The radioactive microspheres , known as SIR-Spheres®, become lodged in the small blood vessels surrounding the tumor, reducing the blood supply and preventing the tumor from receiving the nutrients that enables it to grow. The radiation from the microspheres destroys the vessels and the tumor. As the radiation travels only a short distance, there is minimal damage to nearby tissue. Also known as radioembolization, it is not a permanent cure for the majority of patients, but can lengthen the period of survival.

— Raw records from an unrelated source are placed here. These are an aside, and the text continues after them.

(** the nonce operations read the journal and write the cache *)
Section NonceFacts.
Context {UT : UnicodeTables} {GC : GethCommon} {JC : LineCodec JRecord} {MO : MapOrder}.

Lemma reads_journalNext io addr : reads_only (journalNext io addr).
Proof.
  intros s. unfold journalNext, on_journal.
  pose proof (reads_read (nio_journal io) (λ latest, Ok (next_of addr (enum latest))) (ns_journal s)) as H.
  destruct (read _ _ _) as [r tr]. simpl in *. by subst.
Qed.

Lemma reads_readCache : reads_only readCache.
Proof.
  apply reads_only_bind; [apply reads_mget|]. intros s. destruct (ns_cache s) as [[|n]|]; auto with daxie.
Qed.

Lemma AcquireNonce_journal io addr p f s :
  Forall (λ s', ns_journal s' = ns_journal s) (AcquireNonce io addr p f s).2.
Proof.
  assert (H : reads_only (AcquireNonce io addr p f)); [|by rewrite H].
  unfold AcquireNonce. apply reads_only_bind; [apply reads_guard|]. intros _.
  destruct f; [apply reads_mret|]. apply reads_only_bind; [apply reads_journalNext|]. intros j.
  apply reads_only_bind; [apply reads_readCache|]. intros l. apply reads_mret.
Qed.

Lemma writeCache_journal io n s : Forall (λ s', ns_journal s' = ns_journal s) (writeCache io n s).2.
Proof.
  apply Forall_forall. unfold writeCache. intros s' H. apply mbind_trace_read in H as (u & _ & H); [|auto with daxie].
  by apply list_elem_of_singleton in H as ->.
Qed.

Lemma Commit_journal io l s : Forall (λ s', ns_journal s' = ns_journal s) (Nonce.Commit io l s).2.
Proof. unfold Nonce.Commit. destruct (l_finished l); [constructor|apply writeCache_journal]. Qed.

Lemma ResetCache_journal io addr s : Forall (λ s', ns_journal s' = ns_journal s) (ResetCache io addr s).2.
Proof.
  apply Forall_forall. unfold ResetCache. intros s' H.
  apply mbind_trace_read in H as (u & _ & H); [|auto with daxie].
  apply mbind_trace_read in H as (j & _ & H); [|apply reads_journalNext].
  pose proof (writeCache_journal io j.1 s) as Hf. rewrite Forall_forall in Hf. by apply Hf.
Qed.
End NonceFacts.

Create HintDb keeps discriminated.
#[export] Hint Constants Opaque : keeps.
#[export] Hint Resolve preserves_ret preserves_fail preserves_lift preserves_get preserves_ask preserves_ask_rpc
  preserves_receipt_of preserves_engine preserves_Reserve preserves_Evaluate : keeps.

(** Step through an operation that keeps an assertion: sequences, case
    analysis, and the components. *)
Ltac keep_step :=
  match goal with
  | |- keeps ?ok ?P ?m (λ _, ?P) => change (preserves ok P m)
  | |- preserves _ _ (mbind _ _) => apply preserves_bind; [|intros ?]
  | |- preserves _ _ (if ?b then _ else _) => destruct b
  | |- preserves _ _ (match ?x with _ => _ end) => destruct x
  | |- preserves _ _ (mtry _) => apply preserves_mtry
  | |- preserves _ _ (mres _) => apply preserves_mres
  | |- preserves _ _ (nonces _ _ _) => apply preserves_nonces; intros; auto using AcquireNonce_journal, Commit_journal, ResetCache_journal
  | |- preserves _ _ (journal _ _) => apply preserves_read
  | |- preserves _ _ _ => solve [eauto 3 with keeps nocore]
  end.
Ltac keep := repeat keep_step.
(* ===== verification/WaitProps.v ===== *)
(** * Waiting ends

    The wait loop polls until a terminal state or the deadline.  When the clock
    never goes back and a sleep that is not interrupted lasts as long as asked,
    the number of rounds is bounded by the timeout over the poll interval,
    which is never below a tenth of a second: with that many rounds or more the
    operation returns, always with the same result. *)

From S2P Require Import Prelude GoStrings Decimal Encodings PolicyTypes Seal Domain PolicyFile Trace Evaluate Counter Reservation Engine PolicyAdmin Samples Calldata Gas Journal Nonce Service TxStatus Send ServiceSamples ServiceFacts.

Local Open Scope string_scope.
Local Open Scope Z_scope.
Local Open Scope list_scope.
Local Open Scope go_scope.

(** the time outside: what the clock reads *)
Record timed {N : Type} {EV : Environment N} (t : N → Z) : Prop := {
  ti_clock : ∀ n, (clock n).1 = t n ∧ t n ≤ t (clock n).2;
  ti_sleep : ∀ d n n', sleep d n = (None, n') → t n + d ≤ t n';
  ti_sleep_err : ∀ d n, t n ≤ t (sleep d n).2;
  ti_nonce : ∀ a b n, t n ≤ t (cc_Nonce a b n).2;
  ti_receipt : ∀ h n, t n ≤ t (cc_Receipt h n).2;
  ti_block : ∀ n, t n ≤ t (cc_BlockNumber n).2;
  ti_send : ∀ raw n, t n ≤ t (cc_SendRawTransaction raw n).2;
  ti_rid : ∀ n, t n ≤ t (reservation_ulid n).2;
  ti_policy_io : ∀ n, t n ≤ t (policy_io n).2;
  ti_journal_io : ∀ n, t n ≤ t (journal_io n).2;
}.

Section Wait.
Context {N : Type} {UT : UnicodeTables} {GC : GethCommon} {RC : LineCodec Reservation} {JC : LineCodec JRecord}
        {MO : MapOrder} {SC : SealCrypto} {EV : Environment N}.
Variables (accounts : option (string → list Address)) (anchor : option Anchor) (cfg : TxConfig).
Variables (t : N → Z) (Ht : timed t).

Definition time (w : SWorld N) : Z := t (sw_outside w).

(** an operation during which time does not go back *)
Definition forward {A} (m : T (SWorld N) A) : Prop := ∀ w, time w ≤ time (after w (m w).2).

(** an operation that fails only through its value *)
Definition total {A} (m : T (SWorld N) A) : Prop := ∀ w, ∃ a, (m w).1 = Ok a.

Lemma forward_bind {A B} (m : T (SWorld N) A) (f : A → T (SWorld N) B) :
  forward m → (∀ a, forward (f a)) → forward (mbind m f).
Proof.
  intros Hm Hf w. specialize (Hm w). unfold mbind. destruct (m w) as [[a|e] tr]; [|done].
  specialize (Hf a (after w tr)). destruct (f a (after w tr)) as [r tr']. cbn [fst snd] in *.
  rewrite after_app. lia.
Qed.

Lemma total_bind {A B} (m : T (SWorld N) A) (f : A → T (SWorld N) B) :
  total m → (∀ a, total (f a)) → total (mbind m f).
Proof.
  intros Hm Hf w. destruct (Hm w) as [a Ha]. unfold mbind. destruct (m w) as [r tr]. cbn [fst] in Ha. subst.
  destruct (Hf a (after w tr)) as [b Hb]. destruct (f a (after w tr)) as [r tr']. cbn [fst] in *. by exists b.
Qed.

Lemma forward_reads {A} (m : T (SWorld N) A) : reads_only m → forward m.
Proof. intros H w. rewrite H. change (after w []) with w. lia. Qed.

Lemma forward_ask {A} (f : N → A * N) : (∀ n, t n ≤ t (f n).2) → forward (ask f).
Proof.
  intros H w. unfold ask. specialize (H (sw_outside w)). by destruct (f (sw_outside w)) as [a n].
Qed.

Lemma forward_send raw : forward (send_raw raw).
Proof.
  intros w. unfold send_raw. pose proof (ti_send _ Ht raw (sw_outside w)) as H.
  by destruct (cc_SendRawTransaction raw (sw_outside w)).
Qed.

Lemma forward_mres {A} (m : T (SWorld N) A) : forward m → forward (mres m).
Proof. intros H w. specialize (H w). unfold mres. by destruct (m w). Qed.
Lemma forward_mtry {A} (m : T (SWorld N) A) : forward m → forward (mtry m).
Proof. intros H w. specialize (H w). unfold mtry. by destruct (m w) as [[]]. Qed.

Lemma forward_zoom {A X} (get : SWorld N → X) put (m : T X A) :
  (∀ w x, sw_outside (put w x) = sw_outside w) → forward (mzoom get put m).
Proof.
  intros H w. unfold mzoom. destruct (m (get w)) as [r tr]. cbn [snd]. unfold time.
  rewrite (after_zoom_same sw_outside) by (intros; apply H). lia.
Qed.

Lemma forward_ret {A} (a : A) : forward (mret a). Proof. apply forward_reads, reads_mret. Qed.
Lemma forward_fail {A} e : forward (@mfail (SWorld N) A e). Proof. apply forward_reads, reads_mfail. Qed.
Lemma forward_lift {A} (r : res error A) : forward (mlift r). Proof. apply forward_reads, reads_mlift. Qed.
Lemma forward_get : forward mget. Proof. apply forward_reads, reads_mget. Qed.
Lemma forward_clock : forward (ask clock). Proof. apply forward_ask. intros n. apply (ti_clock _ Ht). Qed.
Lemma forward_sleep d : forward (ask (sleep d)). Proof. apply forward_ask, (ti_sleep_err _ Ht). Qed.
Lemma forward_receipt h : forward (ask (cc_Receipt h)). Proof. apply forward_ask, (ti_receipt _ Ht). Qed.
Lemma forward_nonce a b : forward (ask (cc_Nonce a b)). Proof. apply forward_ask, (ti_nonce _ Ht). Qed.
Lemma forward_block : forward (ask cc_BlockNumber). Proof. apply forward_ask, (ti_block _ Ht). Qed.
Lemma forward_rid : forward (ask reservation_ulid). Proof. apply forward_ask, (ti_rid _ Ht). Qed.
Lemma forward_pio : forward (ask policy_io). Proof. apply forward_ask, (ti_policy_io _ Ht). Qed.
Lemma forward_jio : forward (ask journal_io). Proof. apply forward_ask, (ti_journal_io _ Ht). Qed.

Lemma total_ret {A} (a : A) : total (mret a). Proof. intros w. by exists a. Qed.
Lemma total_ask {A} (f : N → A * N) : total (ask f).
Proof. intros w. unfold ask. destruct (f (sw_outside w)) as [a n]. by exists a. Qed.
Lemma total_mres {A} (m : T (SWorld N) A) : total (mres m).
Proof. intros w. unfold mres. destruct (m w) as [r tr]. by exists r. Qed.
Lemma total_mtry {A} (m : T (SWorld N) A) : total (mtry m).
Proof. intros w. unfold mtry. destruct (m w) as [[a|e] tr]; eauto. Qed.

Create HintDb wait discriminated.
#[local] Hint Constants Opaque : wait.
#[local] Hint Resolve forward_ret forward_fail forward_lift forward_get forward_clock forward_sleep forward_receipt
  forward_nonce forward_block forward_rid forward_pio forward_jio forward_send total_ret total_ask total_mres
  total_mtry : wait.

Ltac wait_step :=
  match goal with
  | |- forward (mbind _ _) => apply forward_bind; [|intros ?]
  | |- total (mbind _ _) => apply total_bind; [|intros ?]
  | |- forward (if ?b then _ else _) => destruct b
  | |- total (if ?b then _ else _) => destruct b
  | |- forward (match ?x with _ => _ end) => destruct x
  | |- total (match ?x with _ => _ end) => destruct x
  | |- forward (mtry _) => apply forward_mtry
  | |- forward (mres _) => apply forward_mres
  | |- forward (mzoom _ _ _) => by apply forward_zoom
  | |- _ => solve [eauto 3 with wait nocore]
  end.
Ltac wait := repeat wait_step.

Lemma forward_engine (op : IO → Z → M ()) : forward (engine op).
Proof. unfold engine. wait. Qed.
Lemma forward_journal {A} c (op : JIO → Z → JM A) : forward (journal c op).
Proof. unfold journal. wait. Qed.
#[local] Hint Resolve forward_engine forward_journal : wait.

Lemma forward_Reserve c : forward (policy_Reserve accounts anchor c).
Proof. unfold policy_Reserve. wait. Qed.
Lemma forward_receipt_of h : forward (receipt_of h).
Proof. unfold receipt_of. wait. Qed.
Lemma forward_ask_rpc {A} (f : N → res GoError A * N) : forward (ask f) → forward (ask_rpc f).
Proof. intros H. unfold ask_rpc. by wait. Qed.
#[local] Hint Resolve forward_Reserve forward_receipt_of forward_ask_rpc : wait.

Lemma forward_doRebroadcast rec id : forward (doRebroadcast rec id).
Proof. unfold doRebroadcast, journal_SetState. wait. Qed.
#[local] Hint Resolve forward_doRebroadcast : wait.

Lemma forward_rebroadcast rec : forward (rebroadcast accounts anchor rec).
Proof.
  unfold rebroadcast, rebroadcast_signed, rebroadcast_broadcast, policy_Commit, policy_Release, journal_SetState. wait.
Qed.
#[local] Hint Resolve forward_rebroadcast : wait.

Lemma forward_observe c hash rec network target : forward (observe c hash rec network target).
Proof. unfold observe, recordTerminal, recordConfirmed, policy_SettleActual, journal_SetState. wait. Qed.
Lemma total_observe c hash rec network target : total (observe c hash rec network target).
Proof. unfold observe, recordTerminal, recordConfirmed. wait. Qed.
#[local] Hint Resolve forward_observe total_observe : wait.

Lemma forward_round c hash network target : forward (wait_round accounts anchor c hash network target).
Proof. unfold wait_round, record_of. wait. Qed.
Lemma total_round c hash network target : total (wait_round accounts anchor c hash network target).
Proof. unfold wait_round. wait. Qed.

(** the loop ends when the rounds reach past the deadline, and more rounds
    change nothing *)
Lemma wait_loop_ends c hash network target deadline poll k w :
  0 < poll → deadline - time w ≤ Z.of_nat k * poll →
  ∃ o tr, ∀ rounds, (k < rounds)%nat →
    wait_loop accounts anchor rounds c hash network target deadline poll w = (Ok (Some o), tr).
Proof.
  intros Hpoll. revert w. induction k as [k IH] using lt_wf_ind. intros w Hd.
  destruct (total_round c hash network target w) as [r Hr].
  pose proof (forward_round c hash network target w) as Hf.
  destruct (wait_round accounts anchor c hash network target w) as [r' tr1] eqn:E. cbn [fst snd] in Hr, Hf. subst r'.
  set (w1 := after w tr1) in *.
  assert (Hstep : ∀ rounds, (k < rounds)%nat → ∃ m, rounds = S m ∧ (k ≤ m)%nat) by
    (intros [|m] Hm; [lia|]; exists m; split; [done|lia]).
  destruct r as [o|out].
  { exists o, (tr1 ++ []). intros rounds (m & -> & _)%Hstep. cbn [wait_loop]. by rewrite (mbind_run _ _ _ _ _ E). }
  destruct (clock (sw_outside w1)) as [now n] eqn:Ec.
  pose proof (ti_clock _ Ht (sw_outside w1)) as [Hnow Hn]. rewrite Ec in Hnow, Hn. cbn [fst snd] in Hnow, Hn.
  assert (Eclock : ask clock w1 = (Ok now, [set_outside w1 n])) by (unfold ask; by rewrite Ec).
  set (w2 := set_outside w1 n) in *.
  destruct (Z.ltb_spec now deadline) as [Hlt|Hge].
  2:{ exists (timed_out hash "wait deadline reached; transaction still pending (resumable)" out), (tr1 ++ [w2] ++ []).
      intros rounds (m & -> & _)%Hstep. cbn [wait_loop]. rewrite (mbind_run _ _ _ _ _ E). fold w1.
      rewrite (mbind_run _ _ _ _ _ Eclock). apply Z.ltb_ge in Hge as ->. done. }
  destruct (sleep poll n) as [s n'] eqn:Es.
  assert (Esleep : ask (sleep poll) w2 = (Ok s, [set_outside w2 n'])).
  { unfold ask. cbn [set_outside sw_outside]. change (sw_outside w2) with n. by rewrite Es. }
  set (w3 := set_outside w2 n') in *.
  destruct s as [e|].
  { exists (timed_out hash "wait interrupted; transaction still pending (resumable)" out), (tr1 ++ [w2] ++ [w3] ++ []).
    intros rounds (m & -> & _)%Hstep. cbn [wait_loop]. rewrite (mbind_run _ _ _ _ _ E). fold w1.
    rewrite (mbind_run _ _ _ _ _ Eclock). apply Z.ltb_lt in Hlt as ->. cbn [negb].
    change (after w1 [w2]) with w2. by rewrite (mbind_run _ _ _ _ _ Esleep). }
  pose proof (ti_sleep _ Ht _ _ _ Es) as Hsl. unfold time in *. change (sw_outside w3) with n' in *.
  destruct k as [|k]; [lia|].
  destruct (IH k ltac:(lia) w3) as (o & tr & Hrest).
  { unfold time. change (sw_outside w3) with n'. lia. }
  exists o, (tr1 ++ [w2] ++ [w3] ++ tr). intros rounds (m & -> & Hm)%Hstep. cbn [wait_loop].
  rewrite (mbind_run _ _ _ _ _ E). fold w1.
  rewrite (mbind_run _ _ _ _ _ Eclock). apply Z.ltb_lt in Hlt as ->. cbn [negb].
  change (after w1 [w2]) with w2. rewrite (mbind_run _ _ _ _ _ Esleep). change (after w2 [w3]) with w3.
  by rewrite Hrest by lia.
Qed.

Lemma floorPoll_pos d : 100000000 ≤ floorPoll d.
Proof. unfold floorPoll, minPollInterval. zcases; lia. Qed.

(** the rounds a wait can take *)
Definition wait_bound (wait : WaitOpts) : nat := Z.to_nat (wait_timeout cfg wait / floorPoll (tc_PollInterval cfg)) + 1.

Lemma waitOnHash_ends network hash c wait w :
  0 ≤ wait_timeout cfg wait →
  ∃ o tr, ∀ rounds, (wait_bound wait < rounds)%nat →
    waitOnHash accounts anchor cfg rounds network hash c wait w = (Ok (Some o), tr).
Proof.
  intros Hto. pose proof (floorPoll_pos (tc_PollInterval cfg)) as Hp.
  set (poll := floorPoll (tc_PollInterval cfg)) in *.
  destruct (clock (sw_outside w)) as [now n] eqn:Ec.
  pose proof (ti_clock _ Ht (sw_outside w)) as [Hnow Hn]. rewrite Ec in Hnow, Hn. cbn [fst snd] in Hnow, Hn.
  assert (Eclock : ask clock w = (Ok now, [set_outside w n])) by (unfold ask; by rewrite Ec).
  destruct (wait_loop_ends c hash network (confirmTarget cfg network (wo_Confirmations wait))
              (now + wait_timeout cfg wait) poll (wait_bound wait) (set_outside w n)) as (o & tr & H); [lia| |].
  - unfold time, wait_bound. cbn [set_outside sw_outside]. fold poll.
    pose proof (Z.div_pos (wait_timeout cfg wait) poll Hto ltac:(lia)).
    pose proof (Z.mod_pos_bound (wait_timeout cfg wait) poll ltac:(lia)).
    pose proof (Z.div_mod (wait_timeout cfg wait) poll ltac:(lia)). nia.
  - exists o, ([set_outside w n] ++ tr). intros rounds Hr. unfold waitOnHash.
    rewrite (mbind_run _ _ _ _ _ Eclock). change (after w [set_outside w n]) with (set_outside w n).
    by rewrite H.
Qed.
End Wait.

Section Properties.
Context {N : Type} {UT : UnicodeTables} {GC : GethCommon} {RC : LineCodec Reservation} {JC : LineCodec JRecord}
        {MO : MapOrder} {SC : SealCrypto} {EV : Environment N}.

(** C30: waiting on a transaction ends.  When the clock does not go back and a
    sleep that is not interrupted lasts as long as asked, [tx wait] returns
    within the timeout divided by the poll interval (at least a tenth of a
    second), plus two rounds, whatever the node and the stores answer; allowing
    more rounds changes neither its result nor what it writes. *)
Theorem wait_terminates (t : N → Z) accounts anchor cfg hash network c confs timeout w :
  timed t → 0 < tc_WaitTimeout cfg →
  ∃ o tr, ∀ rounds, (wait_bound cfg (mkWaitOpts true confs timeout) < rounds)%nat →
    WaitTx accounts anchor cfg rounds hash network c confs timeout w = (Ok (Some o), tr).
Proof.
  intros Ht Hcfg. unfold WaitTx. destruct (parseHash hash) as [h|e]; [|by eexists _, _].
  assert (Htot : total (mres (record_of (N := N) c h))) by apply total_mres.
  destruct (Htot w) as [r Hr]. destruct (mres (record_of c h) w) as [r' tr1] eqn:E. cbn [fst] in Hr. subst r'.
  destruct r as [rec|e].
  - destruct (waitOnHash_ends accounts anchor cfg t Ht network h c (mkWaitOpts true confs timeout) (after w tr1))
      as (o & tr & H).
    { unfold wait_timeout. cbn [wo_Timeout]. zcases; lia. }
    exists o, (tr1 ++ tr). intros rounds Hrounds. rewrite (mbind_run _ _ _ _ _ E). by rewrite H.
  - eexists _, _. intros rounds _. by rewrite (mbind_run _ _ _ _ _ E).
Qed.
End Properties.

(** ** Witness *)

(** the clock of the sample outside is its state *)
Lemma sample_timed : timed (N := Z) (λ t, t).
Proof. split; try by (intros; cbn; lia). intros d n n' [= <-]. lia. Qed.

Lemma wait_terminates_witness :
  ∃ o tr, ∀ rounds, (3 < rounds)%nat →
    WaitTx None None sample_tx_config rounds (hex64 77) "main" 1 None 0 sent_world = (Ok (Some o), tr).
Proof. apply (wait_terminates (λ t, t) None None sample_tx_config (hex64 77) "main" 1 None 0 sent_world); [apply sample_timed|reflexivity]. Defined.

Dr. Laurie Cuttino earned her MD at Virginia Commonwealth University (VCU). For the past 15 years, Dr. Laurie Cuttino has served as associate professor of radiation oncology at her alma mater. She also works with Henrico Doctors’ Hospital, which offers leading-edge treatments such as selective internal radiation therapy (SIRT).
SIRT is a method of employing radiotherapy on cancers of the liver that are not removable through traditional surgery. This form of internal radiotherapy involves the insertion of a catheter, or tiny tube, within the hepatic artery, which is the main supplier of blood to the liver. The catheter distributes microspheres (also known as SIR-spheres), which are minute beads smaller in diameter than a human hair.
The radioactive substance yttrium 90 contained within the microspheres delivers precisely calibrated radiation to the tumor. This impacts the blood supply that the tumors require to survive and results in radioembolization. In addition, the tumor DNA is damaged while leaving the healthy tissue virtually intact. This is because the microbeads emit radiation only a few millimeters from their contained location within the tumor area.